Monday, November 28, 2011

Post Call Funk

     I am post-call and feeling funky, in the most unpleasant way. Taking 24 hour in-house call is like being an anesthesiology resident all over again: unpredictable emergencies of all kinds at any given hour are de rigueur, which combined with little or no sleep, create a Circadian biorhythmic hell. You get strange consults from the ICU at 3 a.m. that usually involve a request to place a central or arterial line in someone who is barely being kept alive on a ventilator with maximal hemodynamic support through a tiny peripheral IV, along with continuous dialysis. You are essentially being asked to go fishing for IV or arterial access on a dead person. Sometimes, the person actually has "do not resuscitate" orders on his or her chart, but these appear to be largely ignored in the quest for last ditch interventions.
     I am perpetually amazed by the lengths physicians will go to sustain life, with a seemingly complete disregard for the quality of life (or lack thereof) that is to follow.

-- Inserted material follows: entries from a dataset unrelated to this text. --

(* ===== verification/YamlErrorProps.v ===== *)
(** * Errors of the YAML parser

    Parsing ends, and an error it raises is about its input: the fuel of the
    passes over the pending ops is enough, and the ids that are looked up
    without a check are always there. *)

From Stdlib Require Import Ascii.
From S2P Require Import Prelude PyFloat PyDict PyValue PyString PythonStep YamlParser YamlParserProps YamlGraphProps.

(** Errors about the input; a [KeyError] or a [RecursionError] is not one. *)
Definition input_error (e : exn) : Prop := match e with ValueError _ | TypeError _ => True | _ => False end.
Abbreviation rejects := (post (λ _, True) input_error).

Lemma rejects_bind {A B} (r : result A) (f : A → result B) : rejects r → (∀ a, r = Ok a → rejects (f a)) → rejects (r ≫= f).
Proof. intros H1 H2. eapply post_bind; [exact H1|]. intros a E _. by apply H2. Qed.

Lemma rejects_mapR {A B} (f : A → result B) l : (∀ x, x ∈ l → rejects (f x)) → rejects (mapR f l).
Proof. intros H. eapply post_mono; [|by apply (post_mapR (λ _, True))]. done. Qed.

Lemma rejects_foldR {A S} (f : S → A → result S) s l : (∀ s x, x ∈ l → rejects (f s x)) → rejects (foldR f s l).
Proof. intros H. apply (post_foldR (λ _, True)); [|done]. auto. Qed.

(** Follows the code of an operation down to the errors it names. *)
Ltac rejects_auto := repeat (cbn zeta; intros;
  match goal with
  | |- rejects (Ok _) => exact I
  | |- rejects (Err _) => exact I
  | |- rejects (_ ≫= _) => apply rejects_bind; [|intros ? _]
  | |- rejects (mapR _ _) => apply rejects_mapR
  | |- rejects (foldR _ _ _) => apply rejects_foldR
  | |- rejects (ok_or (ValueError _) ?o) => destruct o; exact I
  | |- rejects (match ?x with _ => _ end) => destruct x
  end).

Lemma parse_op_entry_rejects v : rejects (parse_op_entry v).
Proof. unfold parse_op_entry. rejects_auto. Qed.

Lemma parse_output_entry_rejects v : rejects (parse_output_entry v).
Proof. unfold parse_output_entry. rejects_auto. Qed.

Section op.
Context (blake2b_2 : string → nat) (scope : string) (ids : dict string string) (g : dict string op_dict).

Lemma lookup_rejects message ref : rejects (lookup_id ids message ref).
Proof. unfold lookup_id. rejects_auto. Qed.

Lemma iter_rejects v : rejects (py_iter v).
Proof. by destruct v. Qed.

Lemma generation_config_rejects c : rejects (build_generation_config c).
Proof. unfold build_generation_config. rejects_auto. Qed.

Lemma message_rejects messages op : rejects (emit_message_op ids messages op).
Proof. unfold emit_message_op, serialize_message. rejects_auto. Qed.

Lemma inline_messages_rejects messages prompt id : rejects (build_inline_messages blake2b_2 scope ids g messages prompt id).
Proof.
unfold build_inline_messages, resolve_kwarg. rejects_auto; first [apply lookup_rejects|apply iter_rejects].
Qed.

Lemma table_rejects v : rejects (resolve_table_nodes ids v).
Proof. unfold resolve_table_nodes, resolve_row. rejects_auto. Qed.

Lemma model_config_rejects kind fields : rejects (model_config kind fields).
Proof. unfold model_config. rejects_auto. Qed.

Section known.
Context (entry : OpEntry.t).
(** every input is the id of something *)
Hypothesis known : ∀ ref, ref ∈ OpEntry.inputs entry → ref ∈ dkeys ids.

Lemma input_known ref : ref ∈ OpEntry.inputs entry → rejects (ok_or (KeyError ref) (dget ref ids)).
Proof. intros Hr%known. apply dget_is_Some in Hr as [id ->]. done. Qed.

Lemma llm_messages_rejects : rejects (llm_messages blake2b_2 scope ids g entry).
Proof.
unfold llm_messages. rejects_auto; first [apply lookup_rejects|apply inline_messages_rejects|by apply input_known|apply iter_rejects|apply message_rejects].
Qed.

Lemma llm_like_rejects kind op : rejects (emit_llm_like_op blake2b_2 scope ids g kind entry op).
Proof.
unfold emit_llm_like_op. rejects_auto;
first [apply model_config_rejects|apply llm_messages_rejects|apply generation_config_rejects|apply table_rejects].
Qed.

Lemma op_rejects : OpEntry.op entry ∈ SUPPORTED_OPS → OpEntry.id entry ∈ dkeys ids → rejects (build_op_dict blake2b_2 scope ids g entry).
Proof.
intros Hs Hid. unfold build_op_dict. apply rejects_bind; [apply dget_is_Some in Hid as [id ->]; done|]. intros id _.
apply rejects_bind; [apply rejects_mapR, input_known|]. intros input_ids _. apply rejects_bind; [|done].
assert (Halone : ∀ r, rejects r → rejects (alone r)) by (intros r Hr; unfold alone; by apply rejects_bind).
unfold SUPPORTED_OPS in Hs.
repeat (apply elem_of_cons in Hs as [Hs|Hs]; [rewrite Hs; cbn match; try apply Halone|]); [..|by apply elem_of_nil in Hs].
all: first [apply llm_like_rejects|apply message_rejects
|unfold emit_data_op, emit_data_retrieval_op, resolve_data_spec, resolve_param, emit_format_op, emit_lambda_op, copy_field, emit_embedding_op,
   emit_llm_vision_op, emit_image_generation_op; rejects_auto;
 first [apply lookup_rejects|apply llm_like_rejects|apply model_config_rejects|apply generation_config_rejects]].
Qed.
End known.
End op.

(** ** Passes *)

Section passes.
Context (blake2b_2 : string → nat) (scope : string) (ids : dict string string).
(** the entries are registered, under supported ops *)
Definition registered (pending : dict string OpEntry.t) : Prop :=
∀ u e, (u, e) ∈ pending → OpEntry.id e ∈ dkeys ids ∧ OpEntry.op e ∈ SUPPORTED_OPS.

Lemma entry_rejects st item : OpEntry.id item.2 ∈ dkeys ids → OpEntry.op item.2 ∈ SUPPORTED_OPS → rejects (emit_entry blake2b_2 scope ids st item).
Proof.
intros Hid Hop. unfold emit_entry. destruct item as [u e], st as [g pending]. destruct (negb _) eqn:E; [exact I|].
destruct (existsb _ _); [exact I|]. apply rejects_bind; [|by intros [[id op] implicit] _]. apply op_rejects; [|done|done].
apply negb_false_iff in E. rewrite forallb_forall in E. intros ref Hr. by apply dmem_true, E, list_elem_of_In.
Qed.

(** A pass removes entries and adds none. *)
Lemma pass_shrinks l st st' : foldR (emit_entry blake2b_2 scope ids) st l = Ok st' → st'.2 `sublist_of` st.2.
Proof.
intros H. refine (foldR_inv _ (λ s, s.2 `sublist_of` st.2) st l st' _ _ H); [done|].
intros [g pending] [u e] s' _ Hs Hstep. unfold emit_entry in Hstep. destruct (negb _); [done|]. destruct (existsb _ _); [by injection Hstep as <-|].
inv_ok. destruct a as [[id op] implicit]. injection Hstep as <-. cbn [snd] in *. etrans; [|exact Hs]. rewrite ddel_filter. apply sublist_filter.
Qed.

Lemma registered_sublist pending pending' : pending' `sublist_of` pending → registered pending → registered pending'.
Proof. intros Hs Hr u e Hin. apply (Hr u e). eapply elem_of_submseteq; [exact Hin|by apply sublist_submseteq]. Qed.

(** A pass that leaves as many entries as it found is the last one; so as many
passes as entries are enough. *)
Lemma passes_reject fuel g pending : registered pending → length pending <= fuel → rejects (emit_pending blake2b_2 scope fuel ids g pending).
Proof.
revert g pending. induction fuel as [|fuel IH]; intros g pending Hr Hl; (destruct (decide (pending = [])) as [->|Hne]; [done|]).
- destruct pending; [done|simpl in Hl; lia].
- rewrite emit_pending_step by done. apply rejects_bind.
+ apply rejects_foldR. intros st [u e] Hin. apply entry_rejects; by apply (Hr u e).
+ intros st Hst. apply pass_shrinks in Hst as Hs. cbn [snd] in Hs. pose proof (sublist_length _ _ Hs) as Hlen.
  destruct (Nat.eqb _ _) eqn:E; [exact I|]. apply Nat.eqb_neq in E. apply IH; [by eapply registered_sublist|]. lia.
Qed.
End passes.

Lemma compile_rejects blake2b_2 scope inputs ops outputs : rejects (compile_entries blake2b_2 scope inputs ops outputs).
Proof.
  unfold compile_entries. apply rejects_bind; [unfold add_input; rejects_auto|]. intros st _.
  apply rejects_bind; [unfold register_op; rejects_auto|]. intros ids Hids. apply register_ops_spec in Hids as (-> & Hnd & Hall).
  assert (Hd : dict_of ((λ e, (OpEntry.id e, e)) <$> ops) = (λ e, (OpEntry.id e, e)) <$> ops) by (apply dict_of_nodup; by rewrite <-list_fmap_compose).
  apply rejects_bind.
  - rewrite Hd. apply passes_reject; [|by rewrite length_fmap]. intros u e (e' & [= -> ->] & He)%list_elem_of_fmap. split; [|by apply Hall].
    unfold dkeys. rewrite fmap_app, <-list_fmap_compose. apply elem_of_app. right. apply list_elem_of_fmap. by exists e'.
  - intros g _. unfold emit_output. rejects_auto.
Qed.

(** C14: Parsing a YAML workflow ends with a graph or with an error about the
payload: the passes over the pending ops do not run out, and no id is looked up
without being there. *)
Theorem yaml_parse_rejects blake2b_2 yaml_load payload :
  match parse_yaml_payload blake2b_2 yaml_load payload with
  | Ok _ => True
  | Err e => ∃ message, e = ValueError message ∨ e = TypeError message
  end.
Proof.
  assert (H : rejects (parse_yaml_payload blake2b_2 yaml_load payload)).
  { unfold parse_yaml_payload. apply rejects_bind; [unfold coerce_to_dict; rejects_auto|]. intros d _.
    apply rejects_bind; [unfold get_graph_name; rejects_auto|]. intros name _. destruct (dmem "ops" d); [|exact I].
    apply rejects_bind; [|done]. unfold compile_workflow, as_list, validate_inputs, validate_input.
    rejects_auto; intros; first [apply parse_op_entry_rejects|apply parse_output_entry_rejects|apply compile_rejects]. }
  destruct (parse_yaml_payload _ _ _) as [r|e]; [done|]. destruct e; try done; eauto.
Qed.

(** [messages] that cannot be iterated over are not reported as a [ValueError]. *)
Example messages_of_a_number :
  parse_yaml_payload demo_digest demo_yaml
    (VDict [("ops", VList [VDict [("id", VStr "chat"); ("op", VStr "LLMChatOp"); ("messages", VInt 5); ("config", VDict [("model", VStr "m")])]])])
  = Err (TypeError "object is not iterable").
Proof. vm_compute. reflexivity. Qed.
(* ===== verification/GraphNodes.v ===== *)
(** * The nodes the builder makes from ops (runtime/runtime_graph.py)

    [RuntimeGraphBuilder] compiles each op to runtime ops: a retrieval to a
    [data_retrieval] task, a list lambda to a [python] step, an LLM op to an
    inference, embedding, image or API task whose messages come from the trace
    of its ancestors, and a vision op to several tasks.  The file models those
    builders without the data-profile override.

    The environment is [builder_env]; [limit] is Python's recursion limit, in
    calls of the function.  Parameters: Python's [str] and [str.format], the
    JSON functions, [urlsplit], the functions of the process ([call_fn]), the
    check of inlined source ([inline_ok], an analysis of Python's syntax tree) and
    the order in which Python iterates a set ([set_order]). *)

From Stdlib Require Import Ascii.
From S2P Require Import Prelude PyFloat PyDict PyValue PyString RuntimeGraph Dedupe Coalesce Demux PythonStep FlowmeshSpec YamlParser.

(** * Ops of a compiled graph, as the runtime graph builder reads them

    The classes of ops/ops.py, ops/data_ops.py, ops/llm_ops.py,
    ops/embedding_ops.py and ops/util_ops.py with the fields
    runtime/runtime_graph.py uses, the generation config (common.py), and the
    parts of the builder that only look at ops and specs: row counts, read
    paths, node references, and the checks on conditions and columns.

    An op object is identified by its id; a field that holds an op holds its id
    here, and the object is looked up in the dict of the compiled graph.  An
    assertion that fails is [ValueError "AssertionError"], and the text of a
    message is cut before the values it prints. *)

(** ** Generation config (common.py) *)

Module ApiConfig.
Record t := mk {
url : option string;
model : option string;
authorization : option string;
timeout_sec : val;
retries : val;
}.
End ApiConfig.

Module GenerationConfig.
(** The fields other than [model] and [api], by name; [None] is [VNone]. *)
Record t := mk {
model : string;
api : option ApiConfig.t;
fields : dict string val;
}.

Definition NON_SAMPLER_FIELDS : list string :=
["model"; "api"; "stream"; "stream_options"; "extra_sampling_params"; "max_model_len"; "gpu_memory_utilization"; "tensor_parallel_size"; "dtype"; "extra_engine_kwargs"].
Definition ENGINE_OVERLAY_FIELDS : list string := ["max_model_len"; "gpu_memory_utilization"; "tensor_parallel_size"; "dtype"].

Definition resolved_model (c : t) : string :=
match api c with
| Some a => match ApiConfig.model a with Some m => if String.eqb m "" then model c else m | None => model c end
| None => model c
end.

(** The fields of these names that are not [None] *)
Definition set_fields (names : list string) (c : t) : dict string val :=
omap (λ name, match vget name (fields c) with VNone => None | v => Some (name, v) end) names.

(** [typed] with the extras, which may not overlap *)
Definition with_extras (extras : val) (typed : dict string val) : result (dict string val) :=
extras ← (if truthy extras then ok_or (TypeError "extras") (as_dict extras) else Ok []);
if existsb (λ k, dmem k typed) (dkeys extras) then Err (ValueError "extras conflict with typed fields")
else Ok (dupdate typed extras).

Definition inference_spec (c : t) : result (dict string val) :=
with_extras (vget "extra_sampling_params" (fields c)) (set_fields (filter (.∉ NON_SAMPLER_FIELDS) GENERATION_CONFIG_FIELDS) c).

Definition engine_overlay (c : t) : result (dict string val) :=
with_extras (vget "extra_engine_kwargs" (fields c)) (set_fields ENGINE_OVERLAY_FIELDS c).
End GenerationConfig.

(** ** Ops *)

(** [SubmittedFunction] or a function of the process *)
Inductive op_fn := SubmittedFunction | LocalFunction.
#[export] Instance op_fn_eq_dec : EqDecision op_fn.
Proof. solve_decision. Defined.

Module Lambda.
Record t := mk {
fn : op_fn;
fn_name : string;
code : string;
mode : string;
timeout_s : val;
memory_mb : val;
image : option string;
expected_runtime_s : val;
cache : val;
}.

Definition takes_whole_columns (l : t) : bool := bool_decide (mode l ∈ ["list"; "aligned"]).
End Lambda.

(** [OpMessage.content] *)
Inductive content := Text (s : string) | OpRef (id : string).

Module Chat.
(** The fields of an [LLMChatOp] but its messages (its first input) and config *)
Record t := mk {
return_history : bool;
structural_outputs : val;
aggregate_table : list (dict string val);
rowwise_template : option string;
rowwise_columns : list (dict string val);
system_messages : list string;
condition : option (dict string string);
}.
(** [if op.rowwise_template] *)
Definition rowwise (c : t) : bool := match rowwise_template c with None | Some "" => false | _ => true end.
End Chat.

Module GOp.
Inductive body :=
| InputOp (name : string)
| OutputOp (name : string) (path : option string)
| DataOp (data : list string)
| DataRetrievalOp (data_spec : dict string val)
| MessageOp (messages : list (string * content))
| FormatOp (template : string) (format_kwargs format_paths : dict string string)
| LambdaOp (l : Lambda.t)
| LLMChatOp (config : GenerationConfig.t) (c : Chat.t)
| LLMVisionOp (config : GenerationConfig.t) (c : Chat.t) (image_source image_path : string)
| ImageGenerationOp (config : GenerationConfig.t)
| EmbeddingOp (config : GenerationConfig.t).

Record t := mk {
id : string;
inputs : list string;
cls : body;
}.

(** [op.config] of an [LLMOp]: [isinstance(op, LLMOp)] *)
Definition llm (op : t) : option GenerationConfig.t :=
match cls op with
| LLMChatOp config _ | LLMVisionOp config _ _ _ | ImageGenerationOp config | EmbeddingOp config => Some config
| _ => None
end.
(** [isinstance(op, LLMChatOp)], which a vision op is too *)
Definition chat (op : t) : option Chat.t :=
match cls op with LLMChatOp _ c | LLMVisionOp _ c _ _ => Some c | _ => None end.
Definition is_llm (op : t) : bool := match llm op with Some _ => true | None => false end.
Definition is_vision (op : t) : bool := match cls op with LLMVisionOp _ _ _ _ => true | _ => false end.
Definition is_input (op : t) : bool := match cls op with InputOp _ => true | _ => false end.
Definition is_retrieval (op : t) : bool := match cls op with DataRetrievalOp _ => true | _ => false end.
Definition lambda (op : t) : option Lambda.t := match cls op with LambdaOp l => Some l | _ => None end.
Definition is_list_lambda (op : t) : bool := match lambda op with Some l => Lambda.takes_whole_columns l | None => false end.
Definition is_row_lambda (op : t) : bool := match lambda op with Some l => negb (Lambda.takes_whole_columns l) | None => false end.

(** [op.messages] of a chat op and [op.content] of the others: the first input *)
Definition first_input (op : t) : result string := ok_or (IndexError "list index out of range") (head (inputs op)).
End GOp.

(** The graph and its inputs: [compiled_graph.graph.as_dict()] and [.inputs] *)
Abbreviation ops_dict := (dict string GOp.t).
Abbreviation inputs_dict := (dict string (list string)).

(** The object of an op: what it refers to is in the graph. *)
Definition deref (graph : ops_dict) (id : string) : result GOp.t := dindex (KeyError id) id graph.

Definition assert (b : bool) : result () := if b then Ok () else Err (ValueError "AssertionError").

(** ** Row counts *)

Definition omapR {A B} (f : A → result (option B)) (l : list A) : result (list B) :=
  match mapR f l with Ok l' => Ok (omap (M:=list) (λ x, x) l') | Err e => Err e end.
Definition max_count (l : list nat) : option nat := match l with [] => None | _ => Some (max_list l) end.

Section rows.
Context (inputs : inputs_dict) (graph : ops_dict).

(** [_static_output_row_count].  The recursion follows inputs and the nodes of
  rowwise columns; Python stops it at its recursion limit. *)
Fixpoint static_output_row_count (fuel : nat) (op : GOp.t) : result (option nat) :=
match fuel with
| O => Err RecursionError
| S fuel =>
    let count_of id := op ← deref graph id; static_output_row_count fuel op in
    let column_count (col : dict string val) :=
      match (match vget "data" col with VDict data => match vget "items" data with VList items => Some (length items) | _ => None end | _ => None end) with
      | Some n => Ok (Some n)
      | None =>
          match vget "node" col with
          | VStr node_ref => match dget node_ref graph with Some upstream => static_output_row_count fuel upstream | None => Ok None end
          | _ => Ok None
          end
      end in
    let known ids := counts ← omapR count_of ids; Ok (max_count counts) in
    match GOp.cls op with
    | GOp.InputOp name => Ok (length <$> dget name inputs)
    | GOp.DataOp data => Ok (Some (length data))
    | GOp.LLMChatOp _ c | GOp.LLMVisionOp _ c _ _ =>
        match Chat.rowwise_columns c with
        | [] =>
            mid ← GOp.first_input op; m ← deref graph mid;
            known (match GOp.cls m with
                   | GOp.MessageOp messages => omap (λ rc : string * content, match rc.2 with OpRef id => Some id | Text _ => None end) messages
                   | _ => []
                   end)
        | cols => counts ← omapR column_count cols; Ok (max_count counts)
        end
    | GOp.EmbeddingOp _ | GOp.ImageGenerationOp _ => content ← GOp.first_input op; count_of content
    | GOp.FormatOp _ _ _ => known (GOp.inputs op)
    | GOp.LambdaOp l => if String.eqb (Lambda.mode l) "list" then Ok None else known (GOp.inputs op)
    | _ => Ok None
    end
end.

(** [_python_step_row_count] *)
Definition python_step_row_count (row_counts : list (string * option nat)) (combines_rows : bool) : result (option nat) :=
let known := omap snd row_counts in
if (combines_rows && Nat.ltb 1 (length (remove_dups (filter (λ n, 1 < n) known))))%bool
then Err (ValueError "LambdaOp combines inputs of different row counts")
else Ok (if Nat.eqb (length known) (length row_counts) then Some (max_list (1 :: known)) else None).

(** [_static_output_row_count(op, ...) or 1] *)
Definition rows_or_one (fuel : nat) (op : GOp.t) : result nat :=
n ← static_output_row_count fuel op; Ok (match n with Some (S k) => S k | _ => 1 end).

(** [_row_condition] *)
Definition row_condition (fuel : nat) (condition : option (dict string string)) (consumer_row_count : nat) : result (option (dict string string)) :=
match condition with
| None => Ok None
| Some d =>
    match dget "node" d ≫= λ node, dget node graph with
    | None => Ok condition
    | Some source =>
        n ← static_output_row_count fuel source;
        match n with
        | Some n => if (Nat.ltb 1 n && Nat.ltb 1 consumer_row_count)%bool then Err (ValueError "a condition can only gate a whole task") else Ok condition
        | None => Ok condition
        end
    end
end.

(** [_guard_single_row_node_ref] *)
Definition guard_single_row_node_ref (fuel : nat) (upstream : GOp.t) : result () :=
if GOp.is_llm upstream then
  n ← static_output_row_count fuel upstream;
  match n with
  | Some n => if Nat.ltb 1 n then Err (ValueError "a single node reference can only carry one row") else Ok ()
  | None => Ok ()
  end
else Ok ().
End rows.

(** ** What an op's output looks like *)

(** [_is_api_task], [_is_rowwise_api_task], [_emits_one_item_per_row] *)
Definition is_api_task (op : GOp.t) : bool :=
  match GOp.llm op with
  | Some config => (negb (GOp.is_vision op) && match GenerationConfig.api config with Some _ => true | None => false end)%bool
  | None => false
  end.
Definition is_rowwise_api_task (op : GOp.t) : bool :=
  (is_api_task op && match GOp.chat op with Some c => match Chat.rowwise_template c with Some _ => true | None => false end | None => false end)%bool.
Definition emits_one_item_per_row (op : GOp.t) : bool :=
  match GOp.chat op with
  | Some c => (match Chat.rowwise_template c with None => true | Some _ => false end && negb (is_api_task op))%bool
  | None => false
  end.

Definition API_ROW_PATH : string := "items.rows.json.choices[0].message.content".
Definition API_ITEM_PATH : string := "items.json.choices[0].message.content".

(** [retrieval_items_path(data_spec["mode"])] (common.py) *)
Definition retrieval_items_path (data_spec : dict string val) : result string :=
  mode ← dindex (KeyError "mode") "mode" data_spec;
  if bool_decide (mode = VStr "sql") then Ok "items.table"
  else if bool_decide (mode = VStr "s3") then Ok "items.content"
  else if bool_decide (mode = VStr "agent") then Ok "items.table"
  else Err (ValueError "Unsupported retrieval mode").

Definition vlist (l : list string) : val := VList (VStr <$> l).
Definition list_spec (items : list string) : dict string val := [("type", VStr "list"); ("items", vlist items)].

(** [s[n:]] *)
Definition py_drop (n : nat) (s : string) : string := String.concat "" (drop n (code_points s)).

(** [project_input_keys] (common.py): [json_loads] gives the value of a text. *)
Section project.
Context (json_loads : string → option val) (json_dumps : val → string).

Definition project_value (keys : list string) (value : string) : result val :=
obj ← ok_or (ValueError "Input value is not JSON at field path") (json_loads value);
foldR (λ obj key, match obj with
                  | VDict d => ok_or (ValueError "Input value missing field at path") (dget key d)
                  | _ => Err (ValueError "Input value missing field at path")
                  end) obj keys.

As a physician, I have sworn to "do good" and "do no harm" to my patients: to me, this includes knowing when to stop! I am somewhat of an anomaly in the world of private practice anesthesiology because I value patient safety and advocacy at the expense of "cutting corners" to keep surgeons and interventionists cranking out elective cases so that hospital and insurance administrators can stay very, very rich. Why does there even have to be such a trade off? Until American healthcare becomes less focused on expensive damage control, and gets out of bed with the insurance industry, big pharma, and greedy corporations, physicians will continue to be pressured to "produce", instead of "prevent".